Lindsay Clancy, 36 anni, era sotto intensa angoscia psicologica nei mesi precedenti l'omicidio del 24 gennaio 2023, dei suoi tre bambini, Cora, 5 anni; Dawson, 3 anni; e Callan, 8 mesi, e il successivo tentativo di suicidio.
Il processo, che ha concluso la sua fase di presentazione all'inizio di questo mese, ha presentato la testimonianza di oltre 70 testimoni, compresi i professionisti medici che hanno curato Clancy. I pubblici ministeri hanno sostenuto che Clancy aveva meticolosamente pianificato le uccisioni, orchestrando le circostanze per isolarsi dal marito prima di eseguire gli atti. Al contrario, la sua squadra di difesa ha sostenuto che Clancy soffriva di psicosi postpartum, una grave condizione di salute mentale che può distorcere la percezione della realtà da parte di una donna e costringerla a commettere atti violenti contro i suoi figli e se stessa.

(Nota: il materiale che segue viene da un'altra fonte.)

(* ===== verification/UringM.v ===== *)
(** * UringM: the event source of io_uring

    [UringEventSource] of [src/include/coro/uring_event_source.hpp], and the helpers of
    [src/include/coro/io.hpp] that every operation goes through: [uring_submit],
    [submit_uring_cancel] and [current_uring].  The submission queue is the structure of the
    vendored liburing ([src/thirdparty/liburing]), whose fields the code writes itself.

    The kernel is a relation: it answers each [io_uring_enter] with the number of entries it took
    or an error, and completes what it took in any order. *)

From S2P Require Import Prelude.
From stdpp Require Import options.

Local Open Scope Z_scope.

(** ** The submission queue *)

(** The address of a [uring_op]; 0 is [nullptr]. *)
Abbreviation op_ptr := nat.

Inductive io_opcode : Type := OpRecv | OpSend | OpConnect | OpAccept | OpRecvmsg | OpSendmsg | OpRead | OpWrite | OpPollAdd | OpOpenat | OpFsync.

(** What an entry asks for. *)
Inductive request : Type :=
  | ReqNop
  | ReqPollWake
  | ReqCancel (target : op_ptr)
  | ReqIo (opcode : io_opcode) (fd len : Z).

Record sqe : Type := mkSqe { sqe_req : request; sqe_data : op_ptr }.

(** [io_uring_sq]; [array] is the identity (setup.c), all counters are [unsigned]. *)
Record uring_sq : Type := mkSq {
  sq_khead : Z;
  sq_ktail : Z;
  sq_sqe_head : Z;
  sq_sqe_tail : Z;
  sq_entries : Z;
  sq_sqes : list sqe;
}.

Definition nop_sqe : sqe := mkSqe ReqNop 0.
Definition u32 (x : Z) : Z := x `mod` u32_modulus.
Definition sq_slot (sq : uring_sq) (pos : Z) : nat := Z.to_nat (Z.land pos (sq_entries sq - 1)).
Definition sq_get (sq : uring_sq) (slot : nat) : sqe := default nop_sqe (sq_sqes sq !! slot).
Definition sq_put (slot : nat) (e : sqe) (sq : uring_sq) : uring_sq :=
  mkSq (sq_khead sq) (sq_ktail sq) (sq_sqe_head sq) (sq_sqe_tail sq) (sq_entries sq) (<[slot := e]> (sq_sqes sq)).
Definition sq_set_tails (ktail sqe_head sqe_tail : Z) (sq : uring_sq) : uring_sq :=
  mkSq (sq_khead sq) ktail sqe_head sqe_tail (sq_entries sq) (sq_sqes sq).
Definition sq_consume (n : nat) (sq : uring_sq) : uring_sq :=
  mkSq (u32 (sq_khead sq + Z.of_nat n)) (sq_ktail sq) (sq_sqe_head sq) (sq_sqe_tail sq) (sq_entries sq) (sq_sqes sq).

(** The number of entries published and not taken. *)
Definition sq_count (sq : uring_sq) : nat := Z.to_nat (u32 (sq_ktail sq - sq_khead sq)).
(** These entries. *)
Definition published (sq : uring_sq) : list sqe :=
  (λ i, sq_get sq (sq_slot sq (u32 (sq_khead sq + Z.of_nat i)))) <$> seq 0 (sq_count sq).

(** [_io_uring_get_sqe]; the functions that prepare an entry leave its [user_data]. *)
Definition io_uring_get_sqe (sq : uring_sq) : option (nat * uring_sq) :=
  let next := u32_succ (sq_sqe_tail sq) in
  if u32 (next - sq_khead sq) <=? sq_entries sq
  then Some (sq_slot sq (sq_sqe_tail sq), sq_set_tails (sq_ktail sq) (sq_sqe_head sq) next sq)
  else None.
Definition sqe_prep (slot : nat) (r : request) (sq : uring_sq) : uring_sq :=
  sq_put slot (mkSqe r (sqe_data (sq_get sq slot))) sq.
Definition sqe_set_data (slot : nat) (p : op_ptr) (sq : uring_sq) : uring_sq :=
  sq_put slot (mkSqe (sqe_req (sq_get sq slot)) p) sq.

(** [__io_uring_flush_sq]. *)
Definition flush_sq (sq : uring_sq) : uring_sq :=
  if decide (sq_sqe_head sq = sq_sqe_tail sq) then sq
  else sq_set_tails (sq_sqe_tail sq) (sq_sqe_tail sq) (sq_sqe_tail sq) sq.

(** The kernel's answer to [io_uring_enter]. *)
Inductive enter_answer : Type := TakesAll | Takes (n : nat) | EnterFails (errno : Z).

Definition taken (a : enter_answer) (n : nat) : nat :=
  match a with TakesAll => n | Takes k => k `min` n | EnterFails _ => 0 end.

(** [io_uring_submit]: its result, the entries taken and the queue. *)
Definition io_uring_submit (a : enter_answer) (sq : uring_sq) : Z * list sqe * uring_sq :=
  let sq := flush_sq sq in
  let n := taken a (sq_count sq) in
  (match a with EnterFails e => - e | _ => Z.of_nat n end, take n (published sq), sq_consume n sq).

(** ** The source *)

(** [detail::uring_op], with the member [uring_] of the awaiter around it. *)
Record uring_op : Type := mkOp {
  uo_continuation : handle;
  uo_result : Z;
  uo_error : Z;
  uo_fd : Z;
  uo_uring : bool;
}.

(** The members; what the kernel holds, the completion queue, the objects that exist, the counter
    of the eventfd, and the handles given to the loop. *)
Record uring : Type := mkUring {
  ur_sq : uring_sq;
  ur_kernel : list sqe;
  ur_cq : list (op_ptr * Z);
  ur_wake_fd : bool;
  ur_eventfd : Z;
  ur_pending : Z;
  ur_tracked : gset op_ptr;
  ur_ops : gmap op_ptr uring_op;
  ur_scheduled : list handle;
}.
Implicit Types (u : uring) (p : op_ptr) (a : enter_answer).

Definition ur_set_sq sq u : uring :=
  mkUring sq (ur_kernel u) (ur_cq u) (ur_wake_fd u) (ur_eventfd u) (ur_pending u) (ur_tracked u) (ur_ops u) (ur_scheduled u).
Definition ur_take (es : list sqe) u : uring :=
  mkUring (ur_sq u) (ur_kernel u ++ es) (ur_cq u) (ur_wake_fd u) (ur_eventfd u) (ur_pending u) (ur_tracked u) (ur_ops u) (ur_scheduled u).
Definition ur_set_cq cq u : uring :=
  mkUring (ur_sq u) (ur_kernel u) cq (ur_wake_fd u) (ur_eventfd u) (ur_pending u) (ur_tracked u) (ur_ops u) (ur_scheduled u).
Definition ur_set_eventfd n u : uring :=
  mkUring (ur_sq u) (ur_kernel u) (ur_cq u) (ur_wake_fd u) n (ur_pending u) (ur_tracked u) (ur_ops u) (ur_scheduled u).
Definition ur_set_pending n u : uring :=
  mkUring (ur_sq u) (ur_kernel u) (ur_cq u) (ur_wake_fd u) (ur_eventfd u) n (ur_tracked u) (ur_ops u) (ur_scheduled u).
Definition ur_set_tracked t u : uring :=
  mkUring (ur_sq u) (ur_kernel u) (ur_cq u) (ur_wake_fd u) (ur_eventfd u) (ur_pending u) t (ur_ops u) (ur_scheduled u).
Definition ur_set_ops m u : uring :=
  mkUring (ur_sq u) (ur_kernel u) (ur_cq u) (ur_wake_fd u) (ur_eventfd u) (ur_pending u) (ur_tracked u) m (ur_scheduled u).
Definition ur_schedule h u : uring :=
  mkUring (ur_sq u) (ur_kernel u) (ur_cq u) (ur_wake_fd u) (ur_eventfd u) (ur_pending u) (ur_tracked u) (ur_ops u) (ur_scheduled u ++ [h]).

Definition ring_submit a u : Z * uring :=
  let '(ret, es, sq) := io_uring_submit a (ur_sq u) in (ret, ur_take es (ur_set_sq sq u)).

Definition op_start u : uring := ur_set_pending (ur_pending u + 1) u.
Definition has_pending u : bool := 0 <? ur_pending u.
Definition track_op p u : uring := ur_set_tracked ({[p]} ∪ ur_tracked u) u.
Definition untrack_op p u : uring := ur_set_tracked (ur_tracked u ∖ {[p]}) u.
Definition wake u : uring := if ur_wake_fd u then ur_set_eventfd (ur_eventfd u + 1) u else u.

(** [discard_pending]: the loop that looks for the entry, and the function. *)
Fixpoint discard_find (fuel : nat) (pos : Z) (slot : nat) (sq : uring_sq) : option Z :=
  match fuel with
  | O => None
  | S fuel =>
      if decide (pos = sq_ktail sq) then None
      else if decide (sq_slot sq pos = slot) then Some pos
      else discard_find fuel (u32_succ pos) slot sq
  end.
Definition discard_pending (slot : nat) (sq : uring_sq) : bool * uring_sq :=
  match discard_find (sq_count sq) (sq_khead sq) slot sq with
  | None => (false, sq)
  | Some pos =>
      let sq := sq_put slot nop_sqe sq in
      (true, if decide (u32_succ pos = sq_ktail sq ∧ sq_sqe_head sq = sq_sqe_tail sq)
             then sq_set_tails (u32 (sq_ktail sq - 1)) (u32 (sq_sqe_head sq - 1)) (u32 (sq_sqe_tail sq - 1)) sq
             else sq)
  end.

(** [discard_all_published]. *)
Fixpoint discard_slots (fuel : nat) (pos : Z) (sq : uring_sq) : uring_sq :=
  match fuel with
  | O => sq
  | S fuel => if decide (pos = sq_ktail sq) then sq else discard_slots fuel (u32_succ pos) (sq_put (sq_slot sq pos) nop_sqe sq)
  end.
Definition discard_all_published (sq : uring_sq) : uring_sq :=
  let sq := discard_slots (sq_count sq) (sq_khead sq) sq in
  if decide (sq_khead sq = sq_ktail sq) then sq else sq_set_tails (sq_khead sq) (sq_khead sq) (sq_khead sq) sq.

(** ** [io.hpp] *)

Definition EAGAIN : Z := 11.
Definition ENOBUFS : Z := 105.
Definition ENOTSUP : Z := 95.

Definition op_set_result (result error : Z) (o : uring_op) : uring_op :=
  mkOp (uo_continuation o) result error (uo_fd o) (uo_uring o).
(** An operation ends here: it gets its result, and its coroutine is queued. *)
Definition op_fails (result error : Z) p u : uring :=
  match ur_ops u !! p with
  | Some o => ur_schedule (uo_continuation o) (ur_set_ops (<[p := op_set_result result error o]> (ur_ops u)) u)
  | None => u
  end.

(** [uring_submit]. *)
Definition uring_submit a (slot : nat) p u : uring :=
  let u := ur_set_sq (sqe_set_data slot p (ur_sq u)) u in
  let '(ret, u) := ring_submit a u in
  if ret <? 0 then op_fails ret (- ret) p (ur_set_sq (discard_all_published (ur_sq u)) u)
  else
    let '(found, sq) := discard_pending slot (ur_sq u) in
    let u := ur_set_sq sq u in
    if found then op_fails (- EAGAIN) EAGAIN p u else op_start u.

(** [submit_uring_cancel], but for the error it notes. *)
Definition submit_uring_cancel a p u : uring :=
  match io_uring_get_sqe (ur_sq u) with
  | None => u
  | Some (slot, sq) => (ring_submit a (ur_set_sq (sqe_prep slot (ReqCancel p) sq) u)).2
  end.

(** What every [await_suspend] does when there is a source: [both] is whether the code sets
    [error] next to [result] when it gets no entry. *)
Definition uring_await_suspend (both : bool) (opcode : io_opcode) (fd len : Z) a (h : handle) p u : uring :=
  let u := ur_set_ops (alter (λ o, mkOp h (uo_result o) (uo_error o) (uo_fd o) (uo_uring o)) p (ur_ops u)) u in
  match io_uring_get_sqe (ur_sq u) with
  | None => op_fails (- ENOBUFS) (if both then ENOBUFS else default 0 (uo_error <$> ur_ops u !! p)) p u
  | Some (slot, sq) =>
      let u := ur_set_sq (sqe_prep slot (ReqIo opcode fd len) sq) u in
      let u := ur_set_ops (alter (λ o, mkOp (uo_continuation o) (uo_result o) (uo_error o) fd (uo_uring o)) p (ur_ops u)) u in
      let u := uring_submit a slot p u in
      track_op p (ur_set_ops (alter (λ o, mkOp (uo_continuation o) (uo_result o) (uo_error o) (uo_fd o) true) p (ur_ops u)) u)
  end.

(** [cancel_fd_ops]: the loop over the targets, and the function. *)
Fixpoint cancel_targets (ps : list op_ptr) (sq : uring_sq) : bool * uring_sq :=
  match ps with
  | [] => (false, sq)
  | p :: ps =>
      match io_uring_get_sqe sq with
      | None => (false, sq)
      | Some (slot, sq) => (true, (cancel_targets ps (sqe_set_data slot 0 (sqe_prep slot (ReqCancel p) sq))).2)
      end
  end.
Definition fd_targets (fd : Z) u : list op_ptr :=
  filter (λ p, (uo_fd <$> ur_ops u !! p) = Some fd) (elements (ur_tracked u)).
Definition cancel_fd_ops a (fd : Z) u : uring :=
  if fd <? 0 then u
  else
    let '(any, sq) := cancel_targets (fd_targets fd u) (ur_sq u) in
    let u := ur_set_sq sq u in
    if any then (ring_submit a u).2 else u.

(** The memo of a thread: a source, the epoch it was seen with, and the source as an
    [UringEventSource].  [uring_source] is what [dynamic_cast] finds at an address. *)
Record uring_memo : Type := mkMemo { mm_src : loc; mm_epoch : Z; mm_typed : option loc }.
Definition memo_init : uring_memo := mkMemo 0 0 None.
Definition current_uring (uring_source : loc → bool) (src : loc) (epoch : Z) (m : uring_memo) : option loc * uring_memo :=
  let m :=
    if decide (mm_src m = src ∧ mm_epoch m = epoch) then m
    else mkMemo src epoch (if uring_source src then Some src else None) in
  (mm_typed m, m).

(** ** Completions *)

Definition submit_wake_poll a u : uring :=
  match io_uring_get_sqe (ur_sq u) with
  | None => u
  | Some (slot, sq) => (ring_submit a (ur_set_sq (sqe_set_data slot 0 (sqe_prep slot ReqPollWake sq)) u)).2
  end.

(** [process_cqe]; [None] is a write to an object that is gone. *)
Definition process_cqe a (c : op_ptr * Z) u : option uring :=
  let '(p, res) := c in
  if decide (p = 0%nat) then
    Some (if ur_wake_fd u && (0 <? res) then submit_wake_poll a (ur_set_eventfd 0 u) else u)
  else
    let u := ur_set_pending (ur_pending u - 1) u in
    if decide (p ∈ ur_tracked u) then
      o ← ur_ops u !! p;
      let u := ur_set_ops (<[p := op_set_result res (if res <? 0 then - res else 0) o]> (ur_ops u)) u in
      Some (if decide (uo_continuation o = null_handle) then u else ur_schedule (uo_continuation o) u)
    else Some u.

Veerle Bergink, direttrice del Mount Sinai Women's Mental Health Center, ha osservato che le reazioni avverse di Clancy agli antidepressivi potrebbero aver segnalato la necessità di un approccio diverso alla diagnosi e al trattamento. Allo stesso modo, la dottoressa Tracy Moran Vozar, specialista di salute mentale perinatale, ha sottolineato la natura frammentata del sistema sanitario e la mancanza di coordinamento tra i vari fornitori di Clancy.
Durante questa sessione, Clancy ha descritto di aver sperimentato ansia, depressione e difficoltà a provare piacere, anche se ha negato di sentire voci o di avere pensieri nocivi nei confronti di se stessa o degli altri. Tufts le ha diagnosticato un disturbo d'ansia generalizzato e un disturbo di adattamento con umore depresso, prescrivendo sertralina, comunemente nota come Zoloft, a partire da 25 milligrammi e successivamente aumentando a 50 mg. Con il passare dei mesi, Clancy ha continuato a cercare aiuto, consultando più psichiatri e subendo diversi cicli di aggiustamenti di farmaci.
Tuttavia, sono emerse incoerenze riguardo al momento in cui ha smesso di prendere alcuni farmaci e ne ha iniziato altri, complicando la comprensione del suo stato mentale al momento degli omicidi. Alcuni medici hanno testimoniato di non avere accesso completo alle sue cartelle cliniche e di non essere stati pienamente coordinati tra loro, sollevando domande sulla continuità delle sue cure.
Questa decisione dipende dal fatto che le sue azioni siano state premeditate o guidate da una malattia mentale non trattata. Mentre la deliberazione continua, gli analisti legali e i sostenitori della salute mentale rimangono concentrati sulle implicazioni più ampie del caso, in particolare per quanto riguarda l'accessibilità e l'efficacia dei servizi di salute mentale per le donne in crisi.